Preptin amplifies glucose-stimulated insulin secretion (GSIS) by acting on pancreatic beta cells via an autocrine/paracrine mechanism. It activates ERK1/2 signaling in beta cells, promoting their proliferation and enhancing Ca2+-dependent exocytosis of insulin granules. The net effect is a leftward shift in the glucose dose-response curve for insulin secretion, meaning beta cells secrete more insulin at any given glucose concentration in the presence of preptin.

Preptin binds osteoblast surface receptors and activates Wnt/beta-catenin and MAPK signaling, promoting osteoblast differentiation, matrix mineralization, and bone formation. It upregulates osteocalcin, collagen I, alkaline phosphatase, and Runx2 expression in osteoblast cultures. Preptin also indirectly reduces osteoclast activity by shifting the RANKL/OPG ratio toward OPG (osteoprotegerin), reducing bone resorption. The combined anabolic and anti-resorptive profile suggests net bone gain with preptin treatment.

Preptin administration in rodents reduces adiposity and increases lean body mass over time. These effects may be secondary to improved insulin sensitivity and enhanced glucose metabolism rather than direct adipose tissue effects. Preptin-treated cells show increased glucose oxidation and reduced lipid accumulation. Circulating preptin is reduced in postmenopausal women and in type 2 diabetes, correlating with bone loss and impaired insulin secretion in these groups.

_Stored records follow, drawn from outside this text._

(** [clean_ai_output] on whatever the adapter returned: a falsy value gives
    the empty string, a string is cleaned, anything else has no
    [splitlines]. *)
Definition clean_returned (generated : value) : result str :=
  if negb (truthy generated) then Ret []
  else match generated with
       | VStr s => Ret (clean_ai_output s)
       | _ => Raise AttributeError
       end.

Definition OUTPUT_DIR : str := lit "/tmp/generated_readme".

Definition MSG_WRITE_ERROR (output_file : str) (e : exn) : str :=
  nl ++ lit "Error writing to output file " ++ output_file ++ lit ": " ++ exn_str e.

Definition save (args : arguments) (w : world) (err : list str)
           (raw_readme : str) : run :=
  if given (output_file args) then
    let path := match output_file args with Some p => p | None => [] end in
    match write_file w path raw_readme with
    | None => mkRun err (Some (path, raw_readme)) Completed
    | Some e =>
        if is_IOError e
        then mkRun (err ++ [MSG_WRITE_ERROR path e]) None Completed
        else mkRun err None (Uncaught e)
    end
  else
    let output_dir := OUTPUT_DIR in
    match (if output_dir_exists w then None else makedirs w) with
    | Some e => mkRun err None (Uncaught e)
    | None =>
        let output_filename := uuid4 w ++ lit ".md" in
        let output_path := OsPath.join output_dir output_filename in
        match write_file w output_path raw_readme with
        | None => mkRun err (Some (output_path, raw_readme)) Completed
        | Some e => mkRun err None (Uncaught e)
        end
    end.

Definition main (args : arguments) (w : world) : run :=
  let scanned := read_codebase (directory args) (target w) in
  let code_data := code_contents scanned in
  let err := diagnostics scanned in
  match code_data with
  | [] => mkRun err None Completed
  | _ =>
      let formatted_prompt_content := format_codebase_for_prompt code_data in
      match handle_generation formatted_prompt_content
                              (arg_gemini_api_key args) (arg_openai_api_key args)
                              (arg_groq_api_key args) (remote w) with
      | Raise e => mkRun err None (Uncaught e)
      | Ret generated_readme =>
          match clean_returned generated_readme with
          | Raise e => mkRun err None (Uncaught e)
          | Ret raw_readme => save args w err raw_readme
          end
      end
  end.

(** ** Vocabulary of the specification *)

(** Two texts are equal up to case when they lower to the same text. *)
Definition caseless_eq (a b : str) : Prop := lower a = lower b.

(** A fence line: stripped, it is a bare triple fence or a triple fence
    with the markdown label, up to case. *)
Definition fence_line (line : str) : Prop :=
  caseless_eq (strip line) FENCE \/ caseless_eq (strip line) FENCE_MARKDOWN.

(** The directory rule: the bare name is in the ignored-directory set, or
    it starts with a dot. *)
Definition dir_ignored_by_rule (name : str) : Prop :=
  In name IGNORE_DIRS \/ startswith name DOT = true.

(** Two trees that are the same except for what lies inside one
    sub-directory, at any depth, whose name the directory rule ignores. *)
Inductive differ_inside_ignored : node -> node -> Prop :=
| differ_here (before after : listing) (name : str) (a b : listing) :
    dir_ignored_by_rule name ->
    differ_inside_ignored (Dir (before ++ (name, Dir a) :: after))
                          (Dir (before ++ (name, Dir b) :: after))
| differ_below (before after : listing) (name : str) (x y : node) :
    differ_inside_ignored x y ->
    differ_inside_ignored (Dir (before ++ (name, x) :: after))
                          (Dir (before ++ (name, y) :: after)).

(** The extension in the words of the specification: the substring from the
    last dot to the end, the dot included (empty without a dot). *)
Definition extension_from_last_dot (name : str) : str :=
  match OsPath.rfind OsPath.EXTSEP name with
  | Some i => skipn i name
  | None => []
  end.

(** The file rule in the words of the specification. *)
Definition file_ignored_by_rule (name : str) : Prop :=
  In name IGNORE_FILES
  \/ startswith name DOT = true
  \/ In (extension_from_last_dot name) IGNORE_EXTENSIONS.

(** The section of the prompt document for one entry: a marker line naming
    the file, the content inside a generic fenced block, a blank line. *)
Definition marker_line (file_path : str) : str :=
  lit "--- File: " ++ file_path ++ lit " ---" ++ nl.
Definition fenced_block (content : str) : str :=
  FENCE ++ nl ++ content ++ nl ++ FENCE ++ nl.
Definition blank_line : str := nl.
Definition prompt_section (entry : str * str) : str :=
  marker_line (fst entry) ++ fenced_block (snd entry) ++ blank_line.

(** The guard of the removal in [clean_ai_output], on the list of lines. *)
Definition strips (lines : list str) : bool :=
  let starts_with_fence :=
    eqb (lower (strip (first_item lines))) FENCE_MARKDOWN
    || eqb (strip (first_item lines)) FENCE in
  starts_with_fence
  && (starts_with_fence && eqb (lower (strip (last_item lines))) FENCE)
  && (2 <=? length lines).

(** ** Sample inputs *)

Definition EXAMPLE_FENCED : str :=
  lit "```markdown" ++ nl ++ lit "BODY" ++ nl ++ lit "```".

Definition EXAMPLE_EMPTY_FENCE : str := lit "```" ++ nl ++ lit "```".

Definition EXAMPLE_FILESET : dict :=
  [(lit "main.py", lit "print(1)"); (lit "src/util.py", lit "x = 2")].

(** A project with [main.py] and a dependency directory, and the same
    project with the dependency directory empty. *)
Definition EXAMPLE_PROJECT : node :=
  Dir [(lit "main.py", File (ReadOk (lit "print(1)")));
       (lit "node_modules", Dir [(lit "lib.js", File (ReadOk (lit "x")))])].
Definition EXAMPLE_PROJECT_BARE : node :=
  Dir [(lit "main.py", File (ReadOk (lit "print(1)")));
       (lit "node_modules", Dir [])].

(** A directory whose only file cannot be read, and one with an object
    file next to its source. *)
Definition EXAMPLE_UNREADABLE : node :=
  Dir [(lit "main.py", File (ReadError (lit "Permission denied")))].
Definition EXAMPLE_SIBLINGS (content : str) : node :=
  Dir [(lit "lib.o", File (ReadOk content)); (lit "lib.c", File (ReadOk content))].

In ovariectomized rats (menopause model), preptin administration prevented bone loss, increased BMD, and improved bone mechanical strength comparable to low-dose estrogen. In diabetic rodent models with bone fragility, preptin restored osteoblast function and bone formation markers. These data suggest preptin may be a bone anabolic agent without the growth-promoting risks associated with PTH analogues or the cardiovascular concerns of estrogen.

Serum preptin is reduced in type 2 diabetes, particularly in poorly controlled patients. The reduction correlates with impaired GSIS and reduced beta cell mass. Whether low preptin is a cause or consequence of beta cell dysfunction is unresolved. Preptin supplementation in diabetic mouse models improved glucose tolerance and beta cell insulin content, suggesting a therapeutic rationale.

Postmenopausal women show lower preptin levels than premenopausal controls, with preptin negatively correlating with bone resorption markers (CTx, NTx) and positively correlating with bone formation markers (osteocalcin, P1NP). This suggests preptin decline contributes to the estrogen-independent component of postmenopausal bone loss. Clinical trials of preptin for osteoporosis have not yet been conducted.